_WORK TASK_: Where the records below show a line containing "intros Him Hv.", start copying; end with the line containing "- intros Hin.", and copy it too.

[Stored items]
• • •
(** * PennyLane QNode and Device: a shallow embedding

    The development follows [pennylane/qnode.py] and [pennylane/_device.py].
    Python objects live in an explicit object store, so that the aliasing
    between [QNode.ops], [QNode.queue] and [QNode.ev] is the one of the
    source; exceptions are results of a state-and-error monad that keeps the
    state reached when the exception was raised.  Floating point numbers are
    read as rationals with exact arithmetic; the arguments of [jacobian]
    keep their Python type, [int] or [float], which decides the element type
    of the array that the finite differences shift. *)

From Stdlib Require Import QArith Qabs ZArith Lia Bool.
From stdpp Require Import base list strings gmap.

Set Default Proof Using "Type".
Local Open Scope Z_scope.
Local Open Scope nat_scope.

(** ** Exceptions *)

Inductive exn :=
| QuantumFunctionError
| DeviceError
| ValueError
| IndexError
| KeyError
| AssertionError
| AttributeError
| TypeError
| NotImplementedError
| ZeroDivisionError
| NameError
| UserError.

Inductive result (A : Type) :=
| Ok (a : A)
| Raise (e : exn).
Arguments Ok {A} a.
Arguments Raise {A} e.

(** ** Numeric arrays *)

Inductive arr :=
| Vec (v : list Q)
| Mat (m : list (list Q)).

(** ** The variable registry ([pennylane.variable.Variable]) *)

Record variable := mkVariable {
  idx : nat;
  name : option string;
  mult : Q
}.

(** An operation parameter: a number, a [Variable] instance or an array. *)
Inductive param :=
| PNum (x : Q)
| PVar (v : variable)
| PArr (a : arr).

(** A parameter as the device receives it ([Operation.parameters]). *)
Inductive pval :=
| VNum (x : Q)
| VArr (a : arr).

(** ** Operations *)

Inductive kind := Gate | StatePrep | Observable.

Inductive rtype := Expectation | Variance | Sample.

(** The gradient methods ['A'], ['F'] and the per-instance mark ['A2'];
    Python's [None] is [None] of [option gmethod]. *)
Inductive gmethod := GA | GF | GA2.

Record operation := mkOperation {
  op_name : string;
  op_kind : kind;
  op_cv : bool;
  wires : list Z;
  params : list param;
  grad_method : option gmethod;
  grad_recipe : list (option (Q * Q));
  supports_heisenberg : bool;
  ev_order : option nat;
  return_type : option rtype;
  num_samples : option nat
}.

Definition is_observable (o : operation) : bool :=
  match op_kind o with Observable => true | _ => false end.

Definition set_params (ps : list param) (o : operation) : operation :=
  mkOperation (op_name o) (op_kind o) (op_cv o) (wires o) ps (grad_method o)
    (grad_recipe o) (supports_heisenberg o) (ev_order o) (return_type o)
    (num_samples o).

Definition set_grad_method (g : option gmethod) (o : operation) : operation :=
  mkOperation (op_name o) (op_kind o) (op_cv o) (wires o) (params o) g
    (grad_recipe o) (supports_heisenberg o) (ev_order o) (return_type o)
    (num_samples o).

Definition set_return_type (r : option rtype) (o : operation) : operation :=
  mkOperation (op_name o) (op_kind o) (op_cv o) (wires o) (params o)
    (grad_method o) (grad_recipe o) (supports_heisenberg o) (ev_order o) r
    (num_samples o).

(** ** Decidable equalities *)

Global Instance exn_eq_dec : EqDecision exn.
Proof. solve_decision. Defined.
Global Instance kind_eq_dec : EqDecision kind.
Proof. solve_decision. Defined.
Global Instance rtype_eq_dec : EqDecision rtype.
Proof. solve_decision. Defined.
Global Instance gmethod_eq_dec : EqDecision gmethod.
Proof. solve_decision. Defined.
Global Instance Q_eq_dec : EqDecision Q.
Proof. solve_decision. Defined.
Global Instance arr_eq_dec : EqDecision arr.
Proof. solve_decision. Defined.
Global Instance variable_eq_dec : EqDecision variable.
Proof. solve_decision. Defined.
Global Instance param_eq_dec : EqDecision param.
Proof. solve_decision. Defined.
Global Instance operation_eq_dec : EqDecision operation.
Proof. solve_decision. Defined.
(** X5. The canvas of a valid source is a well-formed image of the exact
    size: [new_height] rows of [new_width] pixels. *)
Theorem composite_well_formed
    (im : Image) (border_color aspect_ratio : string) (r : Z * Z) :
  valid_source im -> getitem INSTAGRAM_RATIOS aspect_ratio = Ok r ->
  exists canvas,
    composite im border_color aspect_ratio = Ok canvas /\
    wf_image canvas /\
    List.length (rows canvas) = Z.to_nat (snd (exact_dimensions (width im) (height im) r)) /\
    Forall (fun row => List.length row
                       = Z.to_nat (fst (exact_dimensions (width im) (height im) r)))
      (rows canvas).
Proof.
  intros Hv Hget.
  destruct (composite_spec im border_color aspect_ratio r Hv Hget)
    as (cv0 & Hnew & Hcomp).
  eexists. split; [exact Hcomp|].
  pose proof (wf_paste cv0 im
                (paste_offset (exact_dimensions (width im) (height im) r) (size im))
                (wf_Image_new _ _ _ Hnew)) as Hwf.
  split; [exact Hwf|].
  pose proof (size_new _ _ _ Hnew) as Hsz.
  destruct Hwf as (_ & _ & Hrows & Hrow).
  rewrite width_paste in Hrow. rewrite height_paste in Hrows.
  set (canvas := paste cv0 im _) in *. clearbody canvas.
  unfold size in Hsz. rewrite <- Hsz. cbn [fst snd]. split; assumption.
Qed.

Lemma composite_well_formed_witness :
  valid_source sample_image /\
  getitem INSTAGRAM_RATIOS "4:5 (Portrait)" = Ok (4, 5) /\
  exists canvas,
    composite sample_image "#102030" "4:5 (Portrait)" = Ok canvas /\ wf_image canvas.
Proof.
  split; [exact sample_image_valid|]. split; [reflexivity|].
  destruct (composite_well_formed sample_image "#102030" "4:5 (Portrait)" (4, 5)
              sample_image_valid eq_refl) as (canvas & Hc & Hwf & _).
  exists canvas. split; assumption.
Defined.

Section MoreEntryPoints.

Variable resize : Image -> Z * Z -> result Image.
Variable save : Image -> string -> result unit.
Variable temp_path : string.

(** X6. An image of height zero makes the ratio [orig_width / orig_height]
    a division by zero: with a recognized label, [add_borders] returns
    [(None, None)] and prints that error, in both modes. *)
Theorem add_borders_zero_height
    (image : image_input) (im : Image) (border_color aspect_ratio : string)
    (r : Z * Z) (is_preview : bool) (w : World) :
  as_pil_image image = im ->
  height im = 0 -> getitem INSTAGRAM_RATIOS aspect_ratio = Ok r ->
  add_borders resize save temp_path (Some image) border_color aspect_ratio is_preview w
  = ((None, None), print "add_borders" ZeroDivisionError w).
Proof.
  intros Him Hh Hget. rewrite add_borders_some, Him.
  unfold composite. rewrite Hget. cbn [bind].
  unfold new_dimensions. rewrite (target_float_ok r (getitem_preset _ _ Hget)).
  cbn [bind]. rewrite Hh. reflexivity.
Qed.

(** X7. For a valid source, [add_borders] in preview mode returns an image
    exactly when the ratio label is one of the keys of [INSTAGRAM_RATIOS];
    any other label gives [(None, None)] with a [KeyError] printed. *)
Theorem add_borders_preview_label
    (image : image_input) (im : Image) (border_color aspect_ratio : string)
    (w : World) :
  as_pil_image image = im ->
  valid_source im ->
  ((exists img,
       fst (fst (add_borders resize save temp_path (Some image) border_color
                   aspect_ratio true w)) = Some img)
   <-> In aspect_ratio (map fst INSTAGRAM_RATIOS)) /\
  (~ In aspect_ratio (map fst INSTAGRAM_RATIOS) ->
   add_borders resize save temp_path (Some image) border_color aspect_ratio true w
   = ((None, None), print "add_borders" KeyError w)).
Proof.
  intros Him Hv. rewrite add_borders_some, Him. split; [split|].
  - intros [img H].
    destruct (getitem INSTAGRAM_RATIOS aspect_ratio) as [r|e] eqn:Hget.
    + exact (getitem_ok_in _ _ _ Hget).
    + unfold composite in H. rewrite Hget in H. discriminate.
  - intros Hin. destruct (getitem_in_ok _ _ Hin) as [r Hget].
    destruct (composite_spec im border_color aspect_ratio r Hv Hget)
      as (cv0 & _ & Hcomp).
    rewrite Hcomp. cbn [fst]. eauto.
  - intros Hnot. unfold composite. rewrite (getitem_missing _ _ Hnot). reflexivity.
Qed.

Lemma temp_file_resize_for_preview (im : Image) (w : World) :
  temp_file (snd (resize_for_preview resize im 800 w)) = temp_file w.
Proof.
  unfold resize_for_preview.
  destruct (resize_for_preview_body resize im 800); reflexivity.
Qed.

Lemma temp_file_add_borders_preview
    (image : option image_input) (border_color aspect_ratio : string) (w : World) :
  temp_file (snd (add_borders resize save temp_path image border_color aspect_ratio true w))
  = temp_file w.
Proof.
  destruct image as [im|]; [|reflexivity]. rewrite add_borders_some.
  destruct (composite (as_pil_image im) border_color aspect_ratio); [|reflexivity].
  cbn [snd]. apply temp_file_resize_for_preview.
Qed.

Lemma process_preview_accepted (t : PyFloat.float) (im : option image_input)
    (c l : string) (w : World) :
  PyFloat.ltb (PyFloat.sub t (last_update_time w)) update_interval = false ->
  process_preview resize save temp_path t im c l w =
  (fst (fst (add_borders resize save temp_path im c l true (set_time t w))),
   snd (add_borders resize save temp_path im c l true (set_time t w))).
Proof.
  intros H. unfold process_preview. rewrite H.
  destruct im as [im|]; [|reflexivity].
  destruct (add_borders resize save temp_path (Some im) c l true (set_time t w))
    as [[p d] w']. reflexivity.
Qed.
• • •
_SOLUTION FOR THIS PROBLEM_:
  intros Him Hv. rewrite add_borders_some, Him. split; [split|].
  - intros [img H].
    destruct (getitem INSTAGRAM_RATIOS aspect_ratio) as [r|e] eqn:Hget.
    + exact (getitem_ok_in _ _ _ Hget).
    + unfold composite in H. rewrite Hget in H. discriminate.
  - intros Hin. destruct (getitem_in_ok _ _ Hin) as [r Hget].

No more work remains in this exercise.